On December 11, the Federal Communications Commission (FCC) voted to increase funding for the federal E-rate program by $1.5 billion annually to improve internet access in U.S. schools and libraries. The funding increase followed FCC action in July to target $1 billion annually to expand Wi-Fi connections in the nation’s schools and libraries, as well as programmatic reforms to make E-rate dollars go further, including increasing transparency on how they are spent and what prices are charged for E-rate services.
In a May 11 blog post on the Federal Communications Commission website titled, “If You Reform It, They Will Come,” FCC Commissioner Tom Wheeler reveals that schools and libraries are jumping at the chance to apply for the additional E-rate funding. For the upcoming school year, schools and libraries have applied for more than $3.9 billion in support, including more than $1.6 billion for internal Wi-Fi networks.
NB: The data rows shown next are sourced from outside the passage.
(** * autogpt/llm_utils.py: retry/backoff controller and continuation stitcher

    A shallow embedding of [autogpt/llm_utils.py].  Python computations
    become functions in an outcome-and-trace monad over an arbitrary
    provider (the network side of [openai] and [autogpt.anthropic]); the
    [while] loop of [sendReq] takes fuel, the [for] loops run over
    [range(num_retries)]. *)

From Stdlib Require Import ZArith List String Ascii Bool Lia SpecFloat.
Import ListNotations.
Local Open Scope string_scope.
Local Open Scope Z_scope.
Local Open Scope list_scope.

(** Python's [+] on [str]; [++] is kept for lists (traces). *)
Infix "+++" := String.append (right associativity, at level 60).

Set Implicit Arguments.

(** ** Python values and exceptions *)

(** The exception classes the module distinguishes.  [RateLimitError] and
    [APIError] are the two classes of [openai.error] named in the [except]
    clauses; [ProviderError] stands for an exception of any other class
    raised by a provider library (none of them derives from the two). *)
Inductive exn : Type :=
| RateLimitError (msg : string)
| APIError (msg : string) (http_status : option Z)
| IndexError (msg : string)
| AttributeError (msg : string)
| RuntimeError (msg : string)
| ProviderError (cls msg : string).

(** Outcome of running a piece of Python: a value, an exception in flight,
    [quit(code)], or the fuel of a [while] loop used up. *)
Inductive result (A : Type) : Type :=
| Return (a : A)
| Raise (e : exn)
| Exit (code : Z)
| OutOfFuel.
Arguments Return {A} a.
Arguments Raise {A} e.
Arguments Exit {A} code.
Arguments OutOfFuel {A}.

(** A Python [str] is kept as its UTF-8 bytes; the only character the
    module inspects is U+0020, a single byte that is never part of a
    longer encoding. *)
Fixpoint str_last (s : string) : option ascii :=
  match s with
  | EmptyString => None
  | String c EmptyString => Some c
  | String _ s' => str_last s'
  end.

Definition str_first (s : string) : option ascii :=
  match s with
  | EmptyString => None
  | String c _ => Some c
  end.

Definition string_index_error : exn := IndexError "string index out of range".
Definition list_index_error : exn := IndexError "list index out of range".

(** [s[-1]] and [s[0]] *)
Definition getitem_last (s : string) : result ascii :=
  match str_last s with Some c => Return c | None => Raise string_index_error end.

Definition getitem_first (s : string) : result ascii :=
  match str_first s with Some c => Return c | None => Raise string_index_error end.

(** [l[0]] on a list *)
Definition list_getitem0 {A} (l : list A) : result A :=
  match l with x :: _ => Return x | [] => Raise list_index_error end.

Definition SPACE : ascii := " "%char.

(** ** Requests, responses, configuration *)

(** A Python [float] is an IEEE 754 binary64 value; the module only passes
    floats along (the temperature, the embedding vector). *)
Definition float : Type := spec_float.

Definition HALF : float := S754_finite false 1 (-1).
Definition QUARTER : float := S754_finite false 1 (-2).
Definition THREE_QUARTERS : float := S754_finite false 3 (-2).

Record message := { role : string; content : string }.

Record CompletionRequest := {
  cr_api_key : string;
  cr_prompt : string;
  cr_stop_sequences : list string;
  cr_model : string;
  cr_max_tokens_to_sample : Z }.

Record Completion := { completion : string; stop_reason : string }.

Record ChatRequest := {
  ch_deployment_id : option string;
  ch_model : option string;
  ch_messages : list message;
  ch_temperature : float;
  ch_max_tokens : option Z }.

Record choice := { choice_message : message }.
Record ChatCompletion := { choices : list choice }.

Record EmbeddingRequest := {
  em_input : list string;
  em_engine : option string;
  em_model : option string }.

Record embedding_entry := { embedding : list float }.
Record Embeddings := { data : list embedding_entry }.

(** The fields and the one method of [autogpt.config.Config] the module reads. *)
Record Config := {
  openai_api_key : string;
  claude_mode : string;
  claude_api_key : string;
  claude_temperature : float;
  temperature : float;
  use_claude : bool;
  use_azure : bool;
  debug_mode : bool;
  get_azure_deployment_id_for_model : option string -> string }.

(** ** Observable effects *)

Inductive request : Type :=
| ReqCompletion (r : CompletionRequest)
| ReqChat (r : ChatRequest)
| ReqEmbedding (r : EmbeddingRequest).

Inductive reply : Type :=
| RepCompletion (r : Completion)
| RepChat (r : ChatCompletion)
| RepEmbedding (r : Embeddings).

(** The three [print] calls, by content. *)
Inductive notice : Type :=
| CreatingChatCompletion (hint_model : option string) (hint_temp : float)
                         (max_tokens : option Z)
| ReachedRateLimit
| BadGatewayWaiting (backoff : Z).

Inductive event : Type :=
| Call (rq : request) (answer : exn + reply)
| Print (n : notice)
| TypewriterLog (title title_color text : string)
| DoubleCheck (additionalText : option string)
| Sleep (secs : Z).

(** The provider side: each endpoint answers a request with a response or
    an exception and moves to a new state; [set_api_key] is what assigning
    [openai.api_key] does to it (the [openai] library sends the key with
    every later request), [elapse] what a blocking [time.sleep] does. *)
Record Provider (W : Type) := {
  completion_endpoint : CompletionRequest -> W -> (exn + Completion) * W;
  chat_endpoint : ChatRequest -> W -> (exn + ChatCompletion) * W;
  embedding_endpoint : EmbeddingRequest -> W -> (exn + Embeddings) * W;
  set_api_key : string -> W -> W;
  elapse : Z -> W -> W }.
“These requests reflect long pent-up demand,” Wheeler writes. “It is the first time in three years that E-rate has had any funds available for Wi-Fi at all. In the past, many schools and libraries didn’t bother to apply for Wi-Fi funding because they had no hope of getting funds. That is no longer a problem. … The bottom line is that E-rate is devoting its resources to where schools and libraries need the most help: getting access to robust broadband. This will open up new educational opportunities for students across the country.”